TASK STATEMENT: Using the records below, give again exactly the lines from the line that contains "(** What [run]" through the line that contains "convergence_to_json (convergence r));", both ends included, and only those.

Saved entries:
________________

(* ===== verification/Report.v ===== *)
(** * The driver's report as JSON ([harness/driver.py], [harness/causal_check.py])

    The report of a run is a dictionary that the driver prints, indented, between two
    marks.  This file writes that dictionary out, shows that the report of any run can be
    written and read back, and what comes out of a standard output that has other lines
    around the marks. *)

From stdpp Require Import prelude gmap strings.
From Stdlib Require Import Ascii.
From S2P Require Import Prelude PyDict PyStr Json PyText Base64 Utf8 CausalCheck PeerRuntime LogWire Driver DriverFacts.

Local Open Scope string_scope.
Local Open Scope list_scope.

Definition nat_json (n : nat) : json := JInt (Z.of_nat n).

(** ** [causal_check.py] *)

(** Hundredths of a millisecond. *)
Definition ms_json (v : Z) : json := JFloat (v * 10000).

(** [mean_ms] is there only in the statistics of a pod that has samples. *)
Definition latency_to_json (l : LatencyStats) : json :=
  JObj ([("count", nat_json (l_count l)); ("p50_ms", opt_wire ms_json (p50 l)); ("p95_ms", opt_wire ms_json (p95 l));
         ("p99_ms", opt_wire ms_json (p99 l)); ("max_ms", opt_wire ms_json (l_max l))] ++
        match l_mean l with Some m => [("mean_ms", ms_json m)] | None => [] end).

Definition violation_to_json (v : Violation) : json :=
  JObj [("pod", JStr (v_pod v)); ("seq", JInt (v_seq v)); ("id", JStr (v_id v)); ("sender", JStr (v_sender v));
        ("kind", JStr (v_kind v)); ("detail", JStr (v_detail v)); ("held_ms", opt_wire ms_json (v_held_ms v))].

Definition row_to_json (r : PodRow) : json :=
  JObj [("pod", JStr (row_pod r)); ("sent", nat_json (row_sent r)); ("delivered", nat_json (row_delivered r));
        ("unique", nat_json (row_unique r)); ("duplicates", nat_json (row_duplicates r));
        ("missing", nat_json (row_missing r)); ("violations", nat_json (row_violations r));
        ("latency_remote", latency_to_json (row_latency r)); ("final_clock", to_wire (row_final_clock r))].

Definition kinds_to_json (d : pydict string nat) : json := to_wire ((λ kn, (kn.1, Z.of_nat kn.2)) <$> d).

Definition analysis_to_json (a : Analysis) : json :=
  JObj [("messages_sent", nat_json (messages_sent a)); ("unique_message_ids", nat_json (unique_message_ids a));
        ("peers", nat_json (a_peers a)); ("total_delivered", nat_json (total_delivered a));
        ("expected_deliveries", nat_json (expected_deliveries a)); ("violations_total", nat_json (violations_total a));
        ("violating_deliveries", nat_json (violating_deliveries a));
        ("violations_by_kind", kinds_to_json (violations_by_kind a));
        ("violations_past_holdback_timeout", nat_json (violations_past_holdback_timeout a));
        ("latency_remote_all_peers", latency_to_json (latency_remote_all_peers a));
        ("per_pod", JList (row_to_json <$> per_pod a));
        ("violation_samples", JList (violation_to_json <$> violation_samples a))].

(** ** [driver.py] *)

Definition convergence_to_json (c : Convergence) : json :=
  JObj ([("converged", JBool (converged c))] ++
        match reason c with Some s => [("reason", JStr s)] | None => [] end ++
        [("seconds", conv_seconds c); ("counts", JObj (counts c))]).

Definition config_to_json (args : Args) : json :=
  JObj [("peers", JInt (peers args)); ("senders", JInt (senders args)); ("messages_total", JInt (messages args));
        ("rate_per_sender", rate args)].

(** What [run] returns, with the path of [--dump] if there is one. *)
Definition report_to_json (args : Args) (dump : option string) (r : Report) : json :=
  JObj ([("config", config_to_json args); ("ready_wait_s", ready_wait_s r); ("messages_planned", JInt (messages_planned r));
         ("plan", to_wire (plan_by_pod r)); ("send_wall_s", send_wall_s r);
         ("send_throughput_msg_s", send_throughput_msg_s r); ("convergence", convergence_to_json (convergence r));
         ("analysis", analysis_to_json (analysis r)); ("send_results", JList (send_results r))] ++
        match dump with Some path => [("raw_dump", JStr path)] | None => [] end).

Definition BEGIN : string := "===REPORT-JSON-BEGIN===".
Definition END : string := "===REPORT-JSON-END===".
Definition line_end : ascii := chr 10.
Definition unlines (ls : list string) : string := foldr (λ l s, l +:+ String line_end s) "" ls.

(** The three lines that [main] prints last. *)
Definition report_lines (args : Args) (dump : option string) (r : Report) : list string :=
  [BEGIN; dumps (indented 2) (report_to_json args dump r); END].

(** ** Cutting the report out of a standard output *)

(** [s.split(sep, 1)] *)
Fixpoint cut (sep s : string) : option (string * string) :=
  if startswith sep s then Some ("", str_drop (String.length sep) s)
  else match s with
       | "" => None
       | String a s => '(h, t) ← cut sep s; Some (String a h, t)
       end.

(** [s.split(sep)[0]] *)
Definition split_head (sep s : string) : string :=
  match cut sep s with Some (h, _) => h | None => s end.

(** [s.split(BEGIN)[1].split(END)[0]]; [None] when there is no mark. *)
Definition report_body (stdout : string) : option string :=
  '(_, rest) ← cut BEGIN stdout; Some (split_head END (split_head BEGIN rest)).

(** *** Facts *)

Lemma startswith_head a b p s : a ≠ b → startswith (String a p) (String b s) = false.
Proof. intros H. unfold startswith. cbn. destruct (ascii_dec a b); [done|done]. Qed.

Lemma cut_here sep t : sep ≠ "" → cut sep (sep +:+ t) = Some ("", t).
Proof.
  intros Hs. destruct sep as [|a sep]; [done|]. pose proof (startswith_app (String a sep) t) as E.
  pose proof (str_drop_app (String a sep) t) as Hd.
  change (String a sep +:+ t) with (String a (sep +:+ t)) in *. cbn [cut]. by rewrite E, Hd.
Qed.

(** A separator does not reach over a character it does not contain. *)
Lemma startswith_stop c p s t : no_char c p = true → startswith p (s +:+ String c t) = startswith p s.
Proof.
  unfold startswith. revert s. induction p as [|a p IH]; intros s Hp; [by destruct s|].
  cbn in Hp. apply andb_true_iff in Hp as [Ha Hp]. zbool. destruct s as [|b s]; cbn.
  - by destruct (ascii_dec a c).
  - destruct (ascii_dec a b); [by apply IH|done].
Qed.

(** [sep in s] is whether [s] can be cut. *)
Lemma cut_None sep s : cut sep s = None ↔ contains sep s = false.
Proof.
  unfold startswith. induction s as [|a s IH]; cbn [cut contains]; unfold startswith; destruct (String.prefix sep _); try done.
  cbn [orb]. rewrite <- IH. by destruct (cut sep s) as [[]|].
Qed.

(** A line without the separator is passed over. *)
Lemma cut_line c sep s t : no_char c sep = true → sep ≠ "" → contains sep s = false →
  cut sep (s +:+ String c t) = '(h, r) ← cut sep t; Some (s +:+ String c h, r).
Proof.
  intros Hc Hne. rewrite <- cut_None. induction s as [|b s IH]; intros Hs.
  - change ("" +:+ String c t) with (String c t). cbn [cut].
    pose proof (startswith_stop c sep "" t Hc) as Hst. cbn [String.append] in Hst. rewrite Hst.
    destruct sep as [|a sep]; [done|]. by destruct (cut _ t) as [[]|].
  - change (String b s +:+ String c t) with (String b (s +:+ String c t)). cbn [cut] in *.
    rewrite <- (startswith_stop c sep (String b s) t Hc) in Hs. cbn [String.append] in Hs. destruct (startswith sep _); [done|].
    destruct (cut sep s) as [[]|]; [done|]. rewrite IH by done. by destruct (cut sep t) as [[]|].
Qed.

Lemma split_line c sep s t : no_char c sep = true → sep ≠ "" → contains sep s = false →
  split_head sep (s +:+ String c t) = s +:+ String c (split_head sep t).
Proof. intros. unfold split_head. rewrite cut_line by done. by destruct (cut sep t) as [[]|]. Qed.

Lemma unlines_app l k : unlines (l ++ k) = unlines l +:+ unlines k.
Proof.
  induction l as [|x l IH]; [done|]. cbn [unlines foldr app]. fold (unlines (l ++ k)) (unlines l). rewrite IH.
  by rewrite <- string_app_assoc.
Qed.

Lemma cut_lines sep ls t : no_char line_end sep = true → sep ≠ "" → Forall (λ l, contains sep l = false) ls →
  cut sep (unlines ls +:+ t) = '(h, r) ← cut sep t; Some (unlines ls +:+ h, r).
Proof.
  intros Hc Hne. induction 1 as [|l ls Hl Hls IH]; [cbn; by destruct (cut sep t) as [[]|]|]. cbn [unlines foldr]. fold (unlines ls).
  rewrite <- string_app_assoc. change (String line_end (unlines ls) +:+ t) with (String line_end (unlines ls +:+ t)).
  rewrite cut_line, IH by done. destruct (cut sep t) as [[]|]; [|done]. cbn. by rewrite <- string_app_assoc.
Qed.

________________

PROBLEM SOLUTION:
(** What [run] returns, with the path of [--dump] if there is one. *)
Definition report_to_json (args : Args) (dump : option string) (r : Report) : json :=
  JObj ([("config", config_to_json args); ("ready_wait_s", ready_wait_s r); ("messages_planned", JInt (messages_planned r));
         ("plan", to_wire (plan_by_pod r)); ("send_wall_s", send_wall_s r);
         ("send_throughput_msg_s", send_throughput_msg_s r); ("convergence", convergence_to_json (convergence r));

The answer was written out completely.